The pan-European Stoxx 600 index was ahead 0.33% at 407.27, but Italy’s FTSE Mibtel outperformed with a 2.09% jump to 22,527.90, as investors were cheered by the prospect of the well-respected Draghi taking charge of the nation’s response to the Covid-19 pandemic.
“He’s a highly skilled operator, a consummate politician and we know he'll do 'whatever it takes' to steer Italy out of its worst economic and health crisis since the war,” said Markets.com analyst Neil Wilson.
"As far as technocrats go, you woBanco BPMn't find a better one. Italian banks like the idea of Draghi as PM – shares rose 6% in the major names. His expertise in this area is clearly a positive. Italian 10-year bond yields sank 7 basis points to 0.585. I think many of us who watched every ECB presser for the last decade will think Italy has secured a top operator."
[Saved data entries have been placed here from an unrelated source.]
(** X10: under the policy SubmitTime, and under ICPC when none of the
    rows read has the ID of the submission, the penalty is the time alone:
    the minutes from the contest's start to the submission, any partial
    minute rounded up (for a submission not sent before the start). *)
Theorem ComputePenalties_time_only (s : ScoreContext.t Tx)
    (sub : Submission.t) :
  Problem.PenaltyPolicy (ScoreContext.Problem s) = PenaltyPolicySubmitTime
  \/ (Problem.PenaltyPolicy (ScoreContext.Problem s) = PenaltyPolicyICPC
      /\ exists subs,
           GetUserProblemSubmissions (ScoreContext.DB s)
             (Submission.UserID (ScoreContext.Sub s))
             (Problem.ID (ScoreContext.Problem s))
           = Success subs
           /\ Forall (fun x => Submission.ID x <> Submission.ID sub) subs) ->
  let d := Submission.SubmittedAt sub
           - Contest.StartTime (ScoreContext.Contest s) in
  0 <= d -> d + Time.Minute <= Int64.MaxInt64 ->
  ComputePenalties s sub
  = Ok (Submission.set_Penalty (NullInt64.mk (ceil_minutes d) true) sub).
Proof.
  intros Hp d Hd Hmax.
  pose proof (ceil_minutes_nonneg d Hd) as Hc.
  pose proof (ceil_minutes_le d Hd) as Hle.
  pose proof Minute_pos as HM.
  assert (Hmin : Int64.MinInt64 < 0) by reflexivity.
  assert (Ht : SubmitTime_add s sub 0 = ceil_minutes d).
  { rewrite SubmitTime_add_exact by (fold d; lia). apply Z.add_0_l. }
  unfold ComputePenalties.
  destruct Hp as [->|[-> (subs & -> & Habs)]]; simpl.
  - now rewrite Ht.
  - now rewrite ICPC_scan_absent, Ht.
Qed.

(** X11: under the policy SubmitTime a later submission never gets a
    smaller penalty than an earlier one, also before the contest's start
    (as long as the durations fit an int64). *)
Theorem SubmitTime_penalty_monotone (s : ScoreContext.t Tx)
    (sub1 sub2 : Submission.t) :
  Problem.PenaltyPolicy (ScoreContext.Problem s) = PenaltyPolicySubmitTime ->
  let start := Contest.StartTime (ScoreContext.Contest s) in
  Int64.MinInt64 <= Submission.SubmittedAt sub1 - start ->
  Submission.SubmittedAt sub1 <= Submission.SubmittedAt sub2 ->
  Submission.SubmittedAt sub2 - start + Time.Minute <= Int64.MaxInt64 ->
  exists p1 p2,
    ComputePenalties s sub1
    = Ok (Submission.set_Penalty (NullInt64.mk p1 true) sub1)
    /\ ComputePenalties s sub2
       = Ok (Submission.set_Penalty (NullInt64.mk p2 true) sub2)
    /\ p1 <= p2.
Proof.
  intros Hp start H1 H12 H2.
  assert (HM : 60000000000 <= Time.Minute <= 60000000000) by easy.
  assert (Hmin : Int64.MinInt64 = -9223372036854775808) by reflexivity.
  assert (Hmax : Int64.MaxInt64 = 9223372036854775807) by reflexivity.
  assert (Hq : forall sub,
             Int64.MinInt64 <= Submission.SubmittedAt sub - start ->
             Submission.SubmittedAt sub - start + Time.Minute
             <= Int64.MaxInt64 ->
             SubmitTime_add s sub 0
             = Z.quot (Submission.SubmittedAt sub - start + Time.Minute - 1)
                      Time.Minute).
  { intros sub Ha Hb. unfold SubmitTime_add. fold start.
    rewrite TimeFacts.Sub_exact by lia.
    unfold Int64.add at 2.
    rewrite (Int64Facts.wrap64_id
               (Submission.SubmittedAt sub - start + Time.Minute)) by lia.
    unfold Int64.sub.
    rewrite (Int64Facts.wrap64_id
               (Submission.SubmittedAt sub - start + Time.Minute - 1)) by lia.
    pose proof (Z.quot_le_mono Int64.MinInt64
                  (Submission.SubmittedAt sub - start + Time.Minute - 1)
                  Time.Minute ltac:(lia) ltac:(lia)) as Hlo.
    pose proof (Z.quot_le_mono
                  (Submission.SubmittedAt sub - start + Time.Minute - 1)
                  Int64.MaxInt64 Time.Minute ltac:(lia) ltac:(lia)) as Hhi.
    change (Z.quot Int64.MinInt64 Time.Minute) with (-153722867) in Hlo.
    change (Z.quot Int64.MaxInt64 Time.Minute) with 153722867 in Hhi.
    unfold Int64.div.
    rewrite (Int64Facts.wrap64_id
               (Z.quot (Submission.SubmittedAt sub - start + Time.Minute - 1)
                       Time.Minute)) by lia.
    unfold Int64.add. rewrite Z.add_0_l. apply Int64Facts.wrap64_id. lia. }
  exists (SubmitTime_add s sub1 0), (SubmitTime_add s sub2 0).
  unfold ComputePenalties. rewrite Hp. simpl. repeat split.
  rewrite !Hq by lia. apply Z.quot_le_mono; lia.
Qed.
Shares of Italian lenders Unicredit, Intesa Sanpaolo, Poste Italiane, and Atlantia were all higher.
Elsewhere, shares in German telecoms group Freenet soared after the company announced another €135m share buyback and special dividend payment.
Vodafone rallied as it said it was confident about the full-year outlook after its German business drove a return to organic growth in the third quarter.
Aviva advanced after an upgrade to 'overweight' at Morgan Stanley, while Upper Crust owner SSP was boosted by an upgrade to 'buy' at Berenberg.
On the downside, Unite Group fell after it announced a three-week extension to its 50% student discount and said the move would cost it £6m in lost revenue. It was also hit by a downgrade to ‘underweight’ at Barclays.